New export rules are intended to thwart China’s efforts to use AI computing chips for military purposes


US officials have barred Nvidia from exporting two AI-based computing chips to China, the company confirmed on Wednesday.

As an aftermath of the ban, the US chip designer’s shares fell 6.6% in extended trading. Specifically, the restriction affects Nvidia’s high-performance graphics processors sales of A100, including the development of the company’s flagship chip H100.

According to the US government, new licensing requirements for Nvidia exports to China “address the risk that the covered products may be used in, or diverted to, a 'military end use' or 'military end user' in China."

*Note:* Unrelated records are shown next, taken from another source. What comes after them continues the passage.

(** A party starts a key generation exactly when it is one of the parties, a
    majority of them will be needed to sign, and it knows the curve; it then has
    registered it, in progress, with the identities every other party derives. *)
Theorem keygen_start_iff m id t ps c chain :
  nodes_ok ps -> 0 <= t < two63 - 1 ->
  ((exists m' tk, startKeygen m id t ps c chain = Ok (m', tk)) <->
   is_Some (ps !! partyID m) /\ (2 <= Z.of_nat (size ps) -> Z.of_nat (size ps) < 2 * (t + 1)) /\
   (c = CurveSecp256k1 \/ c = CurveEd25519)) /\
  (forall m' tk, startKeygen m id t ps c chain = Ok (m', tk) ->
   exists o, keygenOf m' id = Some (length (keygenObjs m), o) /\ status o = ceremonyInProgress /\ saveData o = None /\
     threshold o = t /\ peers o = ps /\ sortedIDs o = committeePartyIDs (range ps) 0 /\ localParty o = None).
Proof.
  intros Hn Ht; split; [ split | ].
  - intros (m' & tk & E); unfold startKeygen in E; case_bool_decide as Hp; [ done | ].
    destruct (_ && _) eqn:M; [ done | ]; destruct (ellipticCurve c) eqn:Ec; cbn in E; [ | done | done ].
    split_and!; [ apply not_eq_None_Some; done | | ].
    + intros Hs; apply andb_false_iff in M; rewrite i64_id in M by (unfold in_i64, two63 in *; lia).
      pose proof (Z.div_mod (Z.of_nat (size ps)) 2); pose proof (Z.mod_pos_bound (Z.of_nat (size ps)) 2).
      destruct M as [ M | M ]; b2p; lia.
    + unfold ellipticCurve in Ec; destruct (String.eqb_spec c CurveSecp256k1) as [ -> | ]; [ left; done | ].
      destruct (String.eqb_spec c CurveEd25519); [ auto | done ].
  - intros (Hp & Hm & Hc); unfold startKeygen; rewrite bool_decide_false by (apply not_eq_None_Some; done).
    replace (_ && _) with false; cycle 1.
    { symmetry; apply andb_false_iff; rewrite i64_id by (unfold in_i64, two63 in *; lia).
      destruct (2 <=? Z.of_nat (size ps)) eqn:S; [ right; b2p | auto ]; apply Z.ltb_ge.
      pose proof (Z.div_mod (Z.of_nat (size ps)) 2); pose proof (Z.mod_pos_bound (Z.of_nat (size ps)) 2); lia. }
    assert (exists ec, ellipticCurve c = Ok ec) as [ ec -> ].
    { destruct Hc as [ -> | -> ]; vm_compute; eauto. }
    cbn [map_err result_bind]; destruct (find_member ps 0 (partyID m) Hn) as (self & _ & K & _); [ unfold epoch_ok; lia | done | ].
    unfold findPartyIDByKey in K; rewrite committeeKey_0 in K by auto.
    unfold findPartyID, partyKey; change (deterministicPartyIDs (range ps)) with (committeePartyIDs (range ps) 0); rewrite K; eauto.
  - intros m' tk E; unfold startKeygen in E; destruct (bool_decide _); [ done | ]; destruct (_ && _); [ done | ].
    destruct (ellipticCurve c); cbn in E; [ | done | done ]; destruct (findPartyID _ _) as [ self | ]; [ | done ].
    injection E as <- <-; unfold keygenOf; cbn [ceremonies addKeygen keygenObjs]; rewrite lookup_insert_eq; cbn.
    rewrite lookup_app_r, Nat.sub_diag by lia; cbn; eexists; split_and!; reflexivity.
Qed.

(** *** The committee of a signing *)

Lemma selectCommittee_keys wanted full fullPeers ids ps :
  selectCommittee wanted full fullPeers = (ids, ps) -> Forall (fun i => 0 <= KeyInt i) full ->
  name_and_key <$> ids = name_and_key <$> filter (fun i => (nodeForPartyKey i).1 ∈ wanted) full /\
  (forall n u, ps !! n = Some u -> n ∈ wanted /\ u = default ""%string (fullPeers !! n)).
Proof.
  revert ids ps; induction full as [ | i full IH ]; intros ids ps E F; cbn in E.
  { injection E as <- <-; split; [ done | intros n u L; apply lookup_empty_Some in L; done ]. }
  apply Forall_cons in F as [ Fi F ]; destruct (selectCommittee wanted full fullPeers) as [ ids0 ps0 ].
  destruct (IH _ _ eq_refl F) as [ IH1 IH2 ]; rewrite filter_cons; case_bool_decide as D; injection E as <- <-.
  - rewrite decide_True by done; cbn; rewrite IH1; split; [ f_equal; rewrite new_party by done; done | ].
    intros n u L; apply lookup_insert_Some in L as [ [ <- <- ] | [ _ L ] ]; auto.
  - rewrite decide_False by done; auto.
Qed.

(** The node of an identity, by its key and by its name and key. *)
Definition keyNode (k : Z) : Z := if i64 k <=? 0 then -1 else i64 k mod committeeEpochStride.
Lemma keyNode_of i : (nodeForPartyKey i).1 = keyNode (KeyInt i).
Proof. unfold nodeForPartyKey, keyNode; destruct (_ <=? 0); done. Qed.
(* ===== verification/PartyServer.v ===== *)
(** * The party's HTTP server

    Models the handlers of [services/mpc-party/tss_handlers.go] and
    [main.go]: which requests a party serves, what it checks before it acts on
    one, and what it answers.  The ceremonies are those of [PartyManager], the
    second signature is [Authorization]'s, the sender of a message is
    [PeerChannel]'s.

    A handler takes the decoded body ([None]: the JSON decoder failed) and the
    time, and returns the new state of the process with its answer.  A handler
    that panics leaves the connection without an answer, and so does one that
    waits for a mutex left locked. *)

From Stdlib Require Import ZArith Lia Ascii String Permutation.
From stdpp Require Import base list numbers strings gmap.
From S2P Require Import Prelude GoStrings GoText KeyShare ShareStore Committee PartyManager Authorization PeerChannel.

Open Scope Z_scope.

Module PartyServer.
Import KeyShare Committee PartyManager PeerChannel.

(** [range] over a map with string keys. *)
Class StringRange := {
  srange : gmap string string -> list (string * string);
  srange_perm m : Permutation (srange m) (map_to_list m);
}.

(** ** Requests *)

Record tssKeygenStartRequest := {
  kgCeremonyID : string; kgThreshold : Z; kgPeers : gmap string string; kgCurve : string; kgBlockchain : string;
  kgAuthorization : string; kgAuthorizationSignature : string;
}.
Record tssSignStartRequest := {
  snSignID : string; snKeygenCeremonyID : string; snMessageHashHex : string; snCommitteePartyIDs : list Z;
  snAuthorization : string; snAuthorizationSignature : string;
}.
Record tssReshareStartRequest := {
  rqReshareID : string; rqSourceCeremonyID : string; rqPeers : gmap Z string;
  rqAuthorization : string; rqAuthorizationSignature : string;
}.
Record tssRestoreRequest := {
  rtCeremonyID : string; rtPeers : gmap Z string; rtAuthorization : string; rtAuthorizationSignature : string;
}.
Record tssRetireRequest := {
  reCeremonyID : string; reAuthorization : string; reAuthorizationSignature : string;
}.

(** What of an [http.Request] the handlers look at besides body and query. *)
Record HttpRequest := { Method : string; TLS : option (list string) }.

Inductive HandlerErr : Type :=
| MethodNotAllowed
| InvalidRequest
| MissingFields
| InvalidPeerID (id : string)
| HashNotHex
| Refused (e : Authorization.AuthErr)
| ChainUnknown (e : ShareErr)
| CurveMismatch (chain want got : string)
| Unauthenticated (e : PeerErr)
| Manager (e : MgrErr)
| Store (e : ShareStore.StoreErr).

Inductive Body : Type :=
| NoBody
| Error (e : HandlerErr)
| Status (s : string)
| ReshareStarted (id : string)
| KeygenReport (r : KeygenStatusResult)
| SigningReport (r : SigningStatusResult)
| ResharingReport (r : ResharingStatusResult)
| Retired (id : string) (party : Z) (heldInMemory sealedDestroyed : bool)
| Health (partyId : string)
| Info (partyId : Z) (counts : option (nat * nat)).

(** [writeJSON], or nothing: the handler panicked, or waits for ever. *)
Inductive Answer : Type := Answered (code : Z) (b : Body) | Dropped | Hung.

(** ** Handlers *)

Section Server.
Context `{ShareCrypto, TssIds, !TssMessages, !TssSaves, GoRange, StringRange} {W : Type} `{!ShareStore.Keeper W}.
Context (K : Type) (ed25519Verify : bytes -> bytes -> bytes -> bool) (sha256 : bytes -> bytes)
  (verifyASN1 : K -> bytes -> bytes -> bool) (unmarshal : string -> option Authorization.AuthorizationRequest).
Variable getenv : string -> string.

Abbreviation require := (Authorization.requireAuthorization K ed25519Verify sha256 verifyASN1 unmarshal).
Abbreviation State := (System (W := W)).

Record PartyServer := { psPartyID : Z; authorizer : option (Authorization.Authorizer K) }.

(** [NewPartyServer]: an authoriser that is configured and unusable ends the process. *)
Definition NewPartyServer (parsePKIX : bytes -> option (Authorization.ParsedPublic K)) (id : Z)
    : result Authorization.AuthErr PartyServer :=
  let! a := Authorization.AuthorizerFromEnv K parsePKIX getenv in
  Ok {| psPartyID := id; authorizer := a |}.

(** A refusal leaves the state as it was. *)
Definition answer (s : State) (r : result (Z * HandlerErr) (State * Answer)) : State * Answer :=
  match r with
  | Ok sa => sa
  | Err (code, e) => (s, Answered code (Error e))
  | Panic => (s, Dropped)
  end.

Definition decoded {A} (body : option A) : result (Z * HandlerErr) A :=
  match body with Some b => Ok b | None => Err (400, InvalidRequest) end.

Definition hangs (b : bool) (s : State) (r : result (Z * HandlerErr) (State * Answer)) : result (Z * HandlerErr) (State * Answer) :=
  if b then Ok (s, Hung) else r.

Definition requirePost (r : HttpRequest) : result (Z * HandlerErr) unit :=
  refuse! negb (String.eqb (Method r) "POST") with (405, MethodNotAllowed);
  Ok tt.

Definition authorisedFor (ps : PartyServer) (now : Z) (op id hash auth sig : string) : result (Z * HandlerErr) unit :=
  map_err (fun e => (403, Refused e)) (require (authorizer ps) now op id hash auth sig).

(** The peers of a key generation, by number; a later entry of the range
    overrides an earlier one that reads as the same number. *)
Fixpoint readPeers (entries : list (string * string)) (peers : gmap Z string) : result (Z * HandlerErr) (gmap Z string) :=
  match entries with
  | [] => Ok peers
  | (idStr, url) :: entries =>
      match sscanf_int idStr with
      | None => Err (400, InvalidPeerID idStr)
      | Some id => readPeers entries (<[ id := url ]> peers)
      end
  end.
(* ===== verification/RealTss.v ===== *)
(** * Driving the parties

    Models [services/temporal-worker/activities/real_tss.go]: the activities
    that tell every party to start a ceremony and then poll them until it is
    over, and their composition with the workflows of [KeyLifecycle] above
    them and the party's server ([PartyServer]) below.

    What the network answers is an oracle: the reply to the start request of
    the party at a position, the reply to the status request of a polling
    round, and whether the activity's context ends after a round.  The polling
    loop takes a number of rounds it may use; a round is bounded, and the
    theorems say how many are enough.  The request bodies consist of strings,
    integers and a map of strings, which always marshal. *)

From Stdlib Require Import ZArith Lia Ascii String Permutation.
From stdpp Require Import base list numbers strings gmap.
From S2P Require Import Prelude GoStrings GoText KeyShare ShareStore Committee PartyManager Authorization PeerChannel.
From S2P Require Import PartyServer Workflow KeyLifecycle.

Open Scope Z_scope.

Module RealTss.
Import KeyLifecycle.

(** ** Wire formats *)

Record tssKeygenStartBody := {
  ksCeremonyID : string; ksThreshold : Z; ksPeers : gmap string string; ksAuthorization : string;
  ksAuthorizationSignature : string; ksBlockchain : string;
}.
Record tssKeygenStatusBody := {
  kbStatus : string; kbError : string; kbPublicKey : string; kbAddress : string; kbSealed : bool }.
Record tssSignStartBody := {
  ssSignID : string; ssKeygenCeremonyID : string; ssMessageHashHex : string; ssCommitteePartyIDs : list Z;
  ssAuthorization : string; ssAuthorizationSignature : string;
}.
Record tssSignStatusBody := { sbStatus : string; sbError : string; sbSignature : string }.

Inductive Payload : Type := KeygenPayload (b : tssKeygenStartBody) | SignPayload (b : tssSignStartBody).

(** ** The network *)

Class Network := {
  (** the error of [http.NewRequestWithContext] on a URL *)
  badUrl : string -> option string;
  (** the start request to the party at a position: an error's text, or a
      status code with the body's text *)
  startReply : nat -> string -> Payload -> string + (Z * string);
  (** the status request of a round to the party at a position: an error's
      text, or a status code with the body's text or its reading error *)
  statusReply : nat -> nat -> string -> string + (Z * (string + string));
  (** the context's error, when it is done before the next round *)
  ctxDone : nat -> option string;
  (** [json.Unmarshal] *)
  unmarshalKeygen : string -> string + tssKeygenStatusBody;
  unmarshalSign : string -> string + tssSignStatusBody;
}.

Section Activities.
Context `{Network}.
(** [ceremonyAuthorizer.authorize] of [Authorization], and an error's text. *)
Variable authorize : string -> string -> string -> result Authorization.AuthErr (string * string).
Variable authText : Authorization.AuthErr -> string.
Variable sha256 : bytes -> bytes.

Definition is2xx (code : Z) : bool := Z.quot code 100 =? 2.

(** [None]: accepted. *)
Definition postJSONExpect2xx (pos : nat) (url : string) (payload : Payload) : option string :=
  match badUrl url with
  | Some e => Some ("build request: " +:+ e)
  | None =>
      match startReply pos url payload with
      | inl e => Some ("request failed: " +:+ e)
      | inr (code, body) => if is2xx code then None else Some ("unexpected status " +:+ show_int code +:+ ": " +:+ body)
      end
  end.

Definition getTSSStatus {T} (unmarshal : string -> string + T) (round pos : nat) (url : string) : string + T :=
  match badUrl url with
  | Some e => inl ("build request: " +:+ e)
  | None =>
      match statusReply round pos url with
      | inl e => inl ("request failed: " +:+ e)
      | inr (_, inl e) => inl ("read response: " +:+ e)
      | inr (code, inr body) =>
          if is2xx code then match unmarshal body with inl e => inl ("unmarshal response: " +:+ e) | inr s => inr s end
          else inl ("unexpected status " +:+ show_int code +:+ ": " +:+ body)
      end
  end.

(** [m[k] = v] along two parallel slices. *)
Definition peersOf (ids : list Z) (eps : list string) : gmap string string :=
  foldl (fun m kv => <[ show_int kv.1 := kv.2 ]> m) ∅ (zip ids eps).
Definition endpointByParty (ids : list Z) (eps : list string) : gmap Z string :=
  foldl (fun m kv => <[ kv.1 := kv.2 ]> m) ∅ (zip ids eps).
(** The zero value for a party that is not in the map. *)
Definition endpoint (eps : gmap Z string) (id : Z) : string := default ""%string (eps !! id).

(** Starts the parties in turn; the first that refuses ends it. *)
Fixpoint startAll (eps : gmap Z string) (path : string) (payload : Payload) (pos : nat) (ids : list Z) : option string :=
  match ids with
  | [] => None
  | id :: ids =>
      match postJSONExpect2xx pos (endpoint eps id +:+ path) payload with
      | Some e => Some ("party " +:+ show_int id +:+ ": " +:+ e)
      | None => startAll eps path payload (S pos) ids
      end
  end.

(** ** Key generation *)

Definition dkgFailed (id e : string) : DKGCeremonyResult :=
  {| CeremonyID := id; CeremonyStatus := "failed"; ThresholdAddress := ""; ThresholdPubKey := ""; CeremonyError := e |}.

The move directly impacts Nvidia’s $400 million pre-booked sales of the affected chips to China this quarter. The sanctions also extend to any future export to China, Hong Kong, and Russia. 

Additionally, any forthcoming Nvidia integrated circuit that achieves peak performance and chip-to-chip I/O connectivity that is equal to or greater than those of the A100, as well as any system that incorporates such a circuit, is subject to the new license requirement.

“On August 26, 2022, the U.S. government, or USG, informed Nvidia that the USG has imposed a new license requirement, effective immediately, for any future export to China (including Hong Kong) and Russia of the Company’s A100 and forthcoming H100 integrated circuits,” a statement by Nvidia reads.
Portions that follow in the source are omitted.